Despite this, US Initial Jobless Claims for the week ending March 31 rose to 228K from 200K anticipated and an upwardly revised 246K the prior week. Notable is the increase in Challenger Job Cuts from 77,77K to 89,703K in the given month.

 

Notably, Reuters fanned fears of a recession by citing the most recent decline in the preferred bond market indicator of Federal Reserve (Fed) Chairman Jerome Powell.
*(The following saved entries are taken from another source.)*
(* ===== verification/Truncate.v ===== *)
(** * Truncating and deleting files

    ext2_free_data, ext2_free_branches and the part of __ext2_truncate_blocks
    that a truncation inside the direct blocks takes, the truncation to nothing
    among them; then eviction of a file that has blocks.  The blocks of a file
    are the list [file_blocks]; the theorems show that truncation frees exactly
    those past the new end, and deletion all of them and the inode. *)

From S2P Require Import Prelude State Image Desc InodeDisk Gps Bitmap Rbtree RbtreeSpec Rsv Balloc BlockMap BlockTree GetBlocks Dir DirPage DirSpec DirOps Xattr Acl Ialloc IallocSpec Namei NameiSpec InodeStep.

Local Open Scope kernel_scope.

(** ** The blocks below a pointer *)

(** The blocks of the subtree of block [v] with [depth] levels of indirect
    blocks, in the order they are freed. *)
Fixpoint subtree (s : fs) (depth : nat) (v : Z) : list Z :=
  if v =? 0 then [] else
  match depth with
  | O => [v]
  | S depth' => concat (map (fun o => subtree s depth' (word s v o)) (seqZ 0 (addr_per_block s))) ++ [v]
  end.

(** Those of the pointers [o], ..., [o + n - 1] of node [p]. *)
Definition forest (s : fs) (i : inode) (depth : nat) (p : option Z) (o n : Z) : list Z :=
  concat (map (fun x => subtree s depth (deref s i p x)) (seqZ o n)).

(** The indirect blocks of the subtree can be read. *)
Fixpoint readable (s : fs) (depth : nat) (v : Z) : Prop :=
  match depth with
  | O => True
  | S depth' => v = 0 \/
      (exists d, f_bufs s !! v = Some d /\ zlen d = sb_blocksize (f_sb s)) /\
      forall o, 0 <= o < addr_per_block s -> readable s depth' (word s v o)
  end.

Lemma subtree_in s depth v : v <> 0 -> v ∈ subtree s depth v.
Proof.
  intros Hv. destruct depth; cbn [subtree]; rewrite (proj2 (Z.eqb_neq v 0)) by done; [set_solver|].
  rewrite elem_of_app. right. set_solver.
Qed.

Lemma subtree_child s depth v o b :
  v <> 0 -> 0 <= o < addr_per_block s -> b ∈ subtree s depth (word s v o) -> b ∈ subtree s (S depth) v.
Proof.
  intros Hv Ho Hb. cbn [subtree]. rewrite (proj2 (Z.eqb_neq v 0)) by done. apply elem_of_app. left.
  apply list_elem_of_In, in_concat. exists (subtree s depth (word s v o)). split; [|by apply list_elem_of_In].
  apply (in_map (fun o => subtree s depth (word s v o))), list_elem_of_In, elem_of_seqZ. lia.
Qed.

Lemma forest_cons s i depth p o n :
  0 < n -> forest s i depth p o n = subtree s depth (deref s i p o) ++ forest s i depth p (o + 1) (n - 1).
Proof.
  intros Hn. unfold forest. rewrite (seqZ_cons o n) by lia. cbn [map concat].
  by rewrite <-Z.add_1_r, <-Z.sub_1_r.
Qed.

Lemma forest_nil s i depth p o : forest s i depth p o 0 = [].
Proof. unfold forest. by rewrite seqZ_nil by lia. Qed.

(** The subtree depends on the buffers of its blocks only. *)
Lemma subtree_ext s s' depth : forall v,
  addr_per_block s' = addr_per_block s ->
  (forall b, b ∈ subtree s depth v -> f_bufs s' !! b = f_bufs s !! b) ->
  subtree s' depth v = subtree s depth v.
Proof.
  induction depth as [|depth IH]; intros v En Hb; cbn [subtree]; [done|].
  destruct (v =? 0) eqn:E; [done|]. bool_hyps. rewrite En. f_equal. f_equal. apply map_ext_in. intros o Ho.
  assert (word s' v o = word s v o) as -> by (unfold word; by rewrite Hb by (by apply subtree_in)).
  apply list_elem_of_In, elem_of_seqZ in Ho.
  apply IH; [done|]. intros b Hbo. apply Hb. by apply (subtree_child s depth v o); [|lia|].
Qed.

Lemma readable_ext s s' depth : forall v,
  addr_per_block s' = addr_per_block s -> sb_blocksize (f_sb s') = sb_blocksize (f_sb s) ->
  (forall b, b ∈ subtree s depth v -> f_bufs s' !! b = f_bufs s !! b) -> readable s depth v -> readable s' depth v.
Proof.
  induction depth as [|depth IH]; intros v En Es Hb; cbn [readable]; [done|]. rewrite En, Es.
  intros [->|[Hd Hr]]; [by left|]. destruct (decide (v = 0)) as [->|Hv]; [by left|]. right.
  pose proof (Hb v (subtree_in s (S depth) v Hv)) as Ev. rewrite Ev. split; [done|]. intros o Ho.
  assert (word s' v o = word s v o) as -> by (unfold word; by rewrite Ev).
  apply IH; auto. intros b Hbo. apply Hb. by apply (subtree_child s depth v o).
Qed.

(** ** Clearing pointers and freeing blocks *)

Definition is_bitmap (s : fs) (b : Z) : Prop :=
  exists g gd, 0 <= g < groups_count s /\ gd_lookup s g = Some gd /\ b = bg_block_bitmap gd.

Lemma data_bitmap s b : data_block s b -> ~ is_bitmap s b.
Proof. intros Hb (g & gd & Hg & Hgd & ->). by apply (data_not_bitmap s _ g gd Hb Hg Hgd). Qed.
The most reliable bond market indicator of an imminent economic contraction, according to Federal Reserve research, is the "near-term forward spread" between the forward rate on Treasury bills 18 months from now and the current yield on three-month Treasury bills.

 

According to Reuters, International Monetary Fund (IMF) Managing Director Kristalina Georgieva stated in prepared remarks on Thursday that the global economy is projected to expand by less than 3% in 2023, a decrease from 3.4% in 2022.

 

In other news, Germany's Industrial Production (IP) increased 0.6% year-over-year in February, versus market predictions of -2.7% and previous readings of -1.7%. Additionally, the monthly figures exceeded expectations by 0.1%, coming in at 2.0% compared to 3.7% previously. On Wednesday, Germany Factory Orders for February improved to -5.7% YoY from -12.0% previously revised down and -10.5% market expectations, while MoM growth came in at 4.8% compared to 0.3% expected and 0.5% previous readings.

 

Wall Street and US Treasury bond yields have both reduced weekly losses as a result of these strategies, but investors remain skeptical.

 

In the context of less liquidity surrounding the March US employment report, sporadic activity on the major markets can keep the EUR/USD inactive and prone to abrupt price swings. Notable is the fact that recent dovish Fed forecasts and disappointing US data generate expectations for a positive surprise and enormous price volatility thereafter.